Techniques for separation of particulates are of wide applications among which one commonly seen application is to separate cells. In biomedical science, detection and quantification of cancer cells or rare cells present in body fluids are regarded as a potential indicator for clinical diagnoses, prognostication, and biomedicine research. For example, circulating tumor cells (CTC) are rare in the blood of patients with metastatic cancer, and it is possible to monitor the response of CTC to adjuvant therapy. Other examples include detections of fetal cells contained in maternal blood, cells contained in whole blood, and endothelial colony forming cells (ECFC) contained in umbilical cord blood (UCB).
Various techniques of particulates separation are now applied in the separation of cells, including fluorescence activated cell separation (FACS), dielectrophoresis (DEP) cell separation, separation techniques that employ massively parallel microfabricated sieving devices, magnetically activated cell separation (MACS), and other techniques that uses optics and acoustics. Among these cell separation techniques, FACS and MACS are most often used.
Although it is often used, FACS suffers several drawbacks, including high cost, system bulkiness, difficulty in disinfection, consuming a great amount of sample in the operation thereof, and having only limited sensitivity in the operation of detection and separation.

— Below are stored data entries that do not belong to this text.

(** [s.match(r)] for a regular expression without the [g] flag: the
    match at the leftmost position that has one, or [null].  Only
    element 0 of the resulting array (the matched text) is used by the
    code. *)
Fixpoint regexMatch (r : regex) (s : string) : option string :=
  match matchAt r s with
  | Some m => Some m
  | None =>
      match s with
      | String _ s' => regexMatch r s'
      | "" => None
      end
  end.

End Js.

Import Js.

(** ** Platform primitives: UTF-8, MD5 and Base64

    [Buffer.from(str)] and [hash.update(str)] read a string through
    its UTF-8 encoding; [crypto.createHash('md5')] is the MD5 function
    of RFC 1321 and [buf.toString('base64')] the Base64 encoding of
    RFC 4648.  They belong to the platform, not to the repository, and
    are written out here so that concrete headers can be computed. *)

(** UTF-8 bytes of a string whose code units are below 256. *)
Fixpoint utf8 (s : string) : list Z :=
  match s with
  | "" => []
  | String a s' =>
      let n := Z.of_nat (nat_of_ascii a) in
      if n <? 128 then n :: utf8 s'
      else Z.lor 192 (Z.shiftr n 6) :: Z.lor 128 (Z.land n 63) :: utf8 s'
  end.

Module MD5.

Definition add32 (a b : Z) : Z := (a + b) mod 2 ^ 32.

Definition rotl32 (x c : Z) : Z :=
  Z.lor (Z.shiftl x c mod 2 ^ 32) (Z.shiftr x (32 - c)).

Definition not32 (x : Z) : Z := Z.lxor x 0xffffffff.

Definition K : list Z :=
  [
   0xd76aa478; 0xe8c7b756; 0x242070db; 0xc1bdceee;
   0xf57c0faf; 0x4787c62a; 0xa8304613; 0xfd469501;
   0x698098d8; 0x8b44f7af; 0xffff5bb1; 0x895cd7be;
   0x6b901122; 0xfd987193; 0xa679438e; 0x49b40821;
   0xf61e2562; 0xc040b340; 0x265e5a51; 0xe9b6c7aa;
   0xd62f105d; 0x02441453; 0xd8a1e681; 0xe7d3fbc8;
   0x21e1cde6; 0xc33707d6; 0xf4d50d87; 0x455a14ed;
   0xa9e3e905; 0xfcefa3f8; 0x676f02d9; 0x8d2a4c8a;
   0xfffa3942; 0x8771f681; 0x6d9d6122; 0xfde5380c;
   0xa4beea44; 0x4bdecfa9; 0xf6bb4b60; 0xbebfbc70;
   0x289b7ec6; 0xeaa127fa; 0xd4ef3085; 0x04881d05;
   0xd9d4d039; 0xe6db99e5; 0x1fa27cf8; 0xc4ac5665;
   0xf4292244; 0x432aff97; 0xab9423a7; 0xfc93a039;
   0x655b59c3; 0x8f0ccc92; 0xffeff47d; 0x85845dd1;
   0x6fa87e4f; 0xfe2ce6e0; 0xa3014314; 0x4e0811a1;
   0xf7537e82; 0xbd3af235; 0x2ad7d2bb; 0xeb86d391
  ].

Definition shifts : list Z :=
  [ 7; 12; 17; 22;  7; 12; 17; 22;  7; 12; 17; 22;  7; 12; 17; 22;
    5;  9; 14; 20;  5;  9; 14; 20;  5;  9; 14; 20;  5;  9; 14; 20;
    4; 11; 16; 23;  4; 11; 16; 23;  4; 11; 16; 23;  4; 11; 16; 23;
    6; 10; 15; 21;  6; 10; 15; 21;  6; 10; 15; 21;  6; 10; 15; 21 ].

Contrary to FACS, MACS is efficient to obtain a major quantity of the target cells in a short period and reduces the consumption of sample. However, these cells must be transferred to a slide or an observation platform before they can be observed with a microscope. Such a process of transfer often leads to a great loss of cells.
U.S. Pat. No. 5,565,105 discloses a magnetocentrifugation method, wherein charged particles are deposited in a rotor board and a magnetic field is vertically applied to the rotor board. When the rotor board is brought into rotation, the charged particles carried by the rotor board are caused to move through the magnetic field, whereby the charged particles are subjected to Lorentz force and separated from non-charged particles.
U.S. Pat. No. 6,723,510 discloses a method for separating particles with minimized particle loss, wherein a detergent containing matrix beads is bound with a sample containing target particles in order to reduce the loss of the target particles in the separation processes.